Work instructions. The entries follow. Copy every line in which "Hname" appears.

Data excerpts.
(** X22: the table that [predict_batch] returns is the input with the one
    column Predicted Severity written: it has the same number of rows, the
    same columns (with Predicted Severity added at the end when the input
    does not have it), and every other column holds the cells it held. *)
Theorem predict_batch_keeps_table (art : Artifacts) (df out : DataFrame) :
  rectangular df -> predict_batch art df = Ok out ->
  length (data out) = length (data df)
  /\ columns out
     = (if bool_decide ("Predicted Severity" ∈ columns df) then columns df
        else columns df ++ ["Predicted Severity"])%list
  /\ forall name, name <> "Predicted Severity" ->
       column out name = column df name.
Proof.
  intros [Hnd Hrect] Hout. rewrite predict_batch_decoded in Hout.
  destruct (decoded_preds art df) as [labels|] eqn:Ed; [|discriminate].
  cbn [bind] in Hout. unfold assign in Hout.
  destruct (Nat.eqb (length (map VStr labels)) (length (data df))) eqn:El;
    [|discriminate].
  apply Nat.eqb_eq in El. cbn [negb] in Hout.
  destruct (position "Predicted Severity" (columns df)) as [i|] eqn:Ep;
    injection Hout as <-; cbn [data columns].
  - split; [|split].
    + rewrite length_zip_with. lia.
    + rewrite bool_decide_eq_true_2; [reflexivity|].
      clear -Ep. revert i Ep.
      induction (columns df) as [|c cols IH]; intros i; simpl; [discriminate|].
      destruct (String.eqb c "Predicted Severity") eqn:E.
      * intros _. apply String.eqb_eq in E as ->. apply list_elem_of_here.
      * destruct (position "Predicted Severity" cols) as [j|]; [|discriminate].
        intros _. apply list_elem_of_further. now apply (IH j).
    + intros name Hname. unfold column. cbn [data columns].
      destruct (position name (columns df)) as [j|] eqn:Ej; [|reflexivity].
      cbn [mbind option_bind]. apply mapM_zip_with_same; [exact El|].
      apply Forall_forall. intros r _ v. apply list_lookup_insert_ne.
      intros <-. apply Hname. exact (position_same_index _ _ _ _ Ej Ep).
  - split; [|split].
    + rewrite length_zip_with. lia.
    + rewrite bool_decide_eq_false_2; [reflexivity|].
      clear -Ep. induction (columns df) as [|c cols IH]; simpl in *.
      * apply not_elem_of_nil.
      * destruct (String.eqb c "Predicted Severity") eqn:E; [discriminate|].
        apply String.eqb_neq in E.
        destruct (position "Predicted Severity" cols); [discriminate|].
        intros H. apply elem_of_cons in H as [H | H]; [congruence|].
        now apply IH.
    + intros name Hname. unfold column. cbn [data columns].
      rewrite (position_app_other _ _ _ Hname).
      destruct (position name (columns df)) as [j|] eqn:Ej; [|reflexivity].
      cbn [mbind option_bind]. apply mapM_zip_with_same; [exact El|].
      eapply Forall_impl; [exact Hrect|]. intros r Hr v. simpl in Hr.
      apply lookup_app_l. rewrite Hr. eapply position_lt, Ej.
Qed.

Lemma predict_batch_keeps_table_witness :
  (rectangular sample_frame
   /\ predict_batch sample_artifacts sample_frame = Ok sample_batch)
  /\ length (data sample_batch) = length (data sample_frame)
  /\ columns sample_batch
     = (if bool_decide ("Predicted Severity" ∈ columns sample_frame)
        then columns sample_frame
        else columns sample_frame ++ ["Predicted Severity"])%list
  /\ forall name, name <> "Predicted Severity" ->
       column sample_batch name = column sample_frame name.
Proof.
  assert (H : predict_batch sample_artifacts sample_frame = Ok sample_batch)
    by (vm_compute; reflexivity).
  split; [split; [exact sample_frame_rectangular | exact H]|].
  exact (predict_batch_keeps_table sample_artifacts sample_frame sample_batch
           sample_frame_rectangular H).
Defined.

End PredictorFacts.

(** * The summary tables *)

Module EdaFacts.
Import Num Cleaner Persisted Predictor Eda Views.

(** ** Columns of an aggregated table *)

Lemma mapM_map_Some {A B C} (h : A -> B) (f : B -> option C) (g : A -> C)
    (l : list A) :
  (forall x, f (h x) = Some (g x)) -> mapM f (map h l) = Some (map g l).
Proof.
  intros H. induction l as [|x l IH]; [reflexivity|].
  cbn [map mapM]. rewrite H. cbn [mbind option_bind]. rewrite IH. reflexivity.
Qed.

Lemma column_agg_key key groups named :
  column (agg key groups named) key = Some (map fst groups).
Proof.
  unfold column, agg. cbn [columns data position].
  rewrite String.eqb_refl. cbn [mbind option_bind].
  apply mapM_map_Some. reflexivity.
Qed.

Lemma column_agg_named key groups named name a i :
  String.eqb key name = false ->
  position name (map fst named) = Some i -> named !! i = Some (name, a) ->
  column (agg key groups named) name
  = Some (map (fun g => aggregate a (snd g)) groups).
Proof.
  intros Hk Hp Hi. unfold column, agg. cbn [columns data position].
  rewrite Hk, Hp. cbn [fmap option_fmap option_map mbind option_bind].
  apply mapM_map_Some. intros g.
  change (((fun na : string * aggregation => aggregate (snd na) (snd g))
             <$> named) !! i = Some (aggregate a (snd g))).
  rewrite list_lookup_fmap, Hi. reflexivity.
Qed.

Lemma count_with_year group :
  count (column_num Year group) = length (with_year group).
Proof.
  unfold count, column_num, with_year, dropna.
  induction group as [|r group IH]; [reflexivity|].
  cbn [map omap list_omap get_num]. rewrite filter_cons.
  destruct (year r) as [y|] eqn:E; cbn [id].
  - rewrite decide_True by (eexists; reflexivity). simpl. now rewrite IH.
  - rewrite decide_False by (intros [? ?]; discriminate). exact IH.
Qed.

Lemma groupby_keys c df :
  map fst (groupby c df) = map VStr (Trainer.fit_classes (omap (get_cat c) df)).
Proof. unfold groupby. rewrite map_map. reflexivity. Qed.

Lemma summary_rows c key rest df :
  String.eqb key "Total_Incidents" = false ->
  let out := agg key (groupby c df) (("Total_Incidents", Count Year) :: rest) in
  exists ks,
    column out key = Some (map VStr ks)
    /\ StronglySorted before ks
    /\ (forall k, k ∈ ks <-> occurs_in c df k)
    /\ column out "Total_Incidents"
       = Some (map (fun k => VNum (inject_Z (Z.of_nat (dated_rows c k df)))) ks)
    /\ length (data out) = length ks.
Proof.
  intros Hk out. exists (Trainer.fit_classes (omap (get_cat c) df)).
  split; [|split; [|split; [|split]]].
  - unfold out. rewrite column_agg_key. f_equal. apply groupby_keys.
  - apply TrainerFacts.fit_classes_sorted.
  - intros k. apply TrainerFacts.occurs_in_classes.
  - unfold out.
    rewrite (column_agg_named key (groupby c df)
               (("Total_Incidents", Count Year) :: rest)
               "Total_Incidents" (Count Year) 0 Hk eq_refl eq_refl).
    f_equal. unfold groupby. rewrite map_map. apply map_ext. intros k.
    cbn [snd aggregate]. rewrite count_with_year. reflexivity.
  - unfold out, agg, groupby. cbn [data]. now rewrite !length_map.
Qed.

(** X23: each of the five summaries by a categorical column has one row
    per value of that column, in strictly ascending order of the values
    (so no value twice), and no row for a missing cell. Its
    Total_Incidents is, for every value, the number of rows that hold the
    value and have a year: a row without year is not counted. *)
Theorem category_summary_rows (c : CatCol) (key : string)
    (f : list Incident -> DataFrame) (df : list Incident) :
  (c, key, f) ∈ categorical_summaries ->
  exists ks,
    column (f df) key = Some (map VStr ks)
    /\ StronglySorted before ks
    /\ (forall k, k ∈ ks <-> occurs_in c df k)
    /\ column (f df) "Total_Incidents"
       = Some (map (fun k => VNum (inject_Z (Z.of_nat (dated_rows c k df))))
                 ks)
    /\ length (data (f df)) = length ks.
Proof.
  intros Hin. unfold categorical_summaries in Hin.
  repeat (apply elem_of_cons in Hin as [Hin | Hin];
          [injection Hin as -> -> ->; apply summary_rows; reflexivity|]).
  inversion Hin.
Qed.

Lemma category_summary_rows_witness :
  (Country, "Country", generate_country_summary) ∈ categorical_summaries
  /\ exists ks,
       column (generate_country_summary training_table) "Country"
       = Some (map VStr ks)
       /\ StronglySorted before ks
       /\ (forall k, k ∈ ks <-> occurs_in Country training_table k)
       /\ column (generate_country_summary training_table) "Total_Incidents"
          = Some (map (fun k => VNum (inject_Z (Z.of_nat
                                  (dated_rows Country k training_table)))) ks)
       /\ length (data (generate_country_summary training_table)) = length ks.
Proof.
  assert (H : (Country, "Country", generate_country_summary)
              ∈ categorical_summaries) by apply list_elem_of_here.
  split; [exact H|].
  exact (category_summary_rows Country "Country" generate_country_summary
           training_table H).
Defined.

(** ** Sums over groups *)

Lemma sum_Q_map_ext {A} (f g : A -> Q) l :
  (forall x, f x == g x) ->
  Clusterer.sum_Q (map f l) == Clusterer.sum_Q (map g l).
Proof.
  intros H. induction l as [|x l IH]; simpl; [reflexivity|].
  rewrite (H x), IH. reflexivity.
Qed.

Lemma sum_Q_map_ext_elem {A} (f g : A -> Q) l :
  (forall x, x ∈ l -> f x == g x) ->
  Clusterer.sum_Q (map f l) == Clusterer.sum_Q (map g l).
Proof.
  induction l as [|x l IH]; intros H; simpl; [reflexivity|].
  rewrite (H x (list_elem_of_here _ _)), IH; [reflexivity|].
  intros y Hy. apply H. now apply list_elem_of_further.
Qed.

Lemma sum_Q_map_plus {A} (f g : A -> Q) l :
  Clusterer.sum_Q (map (fun x => f x + g x) l)
  == Clusterer.sum_Q (map f l) + Clusterer.sum_Q (map g l).
Proof.
  induction l as [|x l IH]; simpl; [reflexivity|]. rewrite IH. ring.
Qed.

Lemma sum_as_amounts c l :
  sum (column_num c l) == Clusterer.sum_Q (map (amount c) l).
Proof.
  unfold sum, column_num, dropna, amount.
  induction l as [|r l IH]; [reflexivity|].
  cbn [map omap list_omap]. destruct (get_num c r) as [x|]; cbn [id default].
  - simpl. rewrite IH. reflexivity.
  - simpl. rewrite IH. ring.
Qed.

Section Groups.
Context {K : Type} (P : K -> Incident -> Prop).
Context (P_dec : forall k r, Decision (P k r)).
(* ===== verification/_CoqProject ===== *)
-Q . S2P
Prelude.v
Semaphore.v
Mutex.v
RingBuffer.v
Concurrent.v
Circbuf.v
Camera.v
Hello.v
Protocol.v
Pipeline.v
Poll.v
Sensor.v
Topic.v
SensorSteps.v
SensorSpec.v
Inode.v
Namespace.v
Files.v
Descriptors.v
Serial.v
SerialSpec.v
Printf.v
PrintfSpec.v
Uorb.v
UorbWorld.v
UorbSpec.v
Heap.v
HeapList.v
HeapInv.v
HeapOps.v
HeapAlloc.v
HeapMove.v
HeapCalls.v
HeapResize.v
HeapInit.v
HeapWalk.v
HeapSpec.v
HeapRuns.v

Answer for the task.
    + intros name Hname. unfold column. cbn [data columns].
      intros <-. apply Hname. exact (position_same_index _ _ _ _ Ej Ep).
    + intros name Hname. unfold column. cbn [data columns].
      rewrite (position_app_other _ _ _ Hname).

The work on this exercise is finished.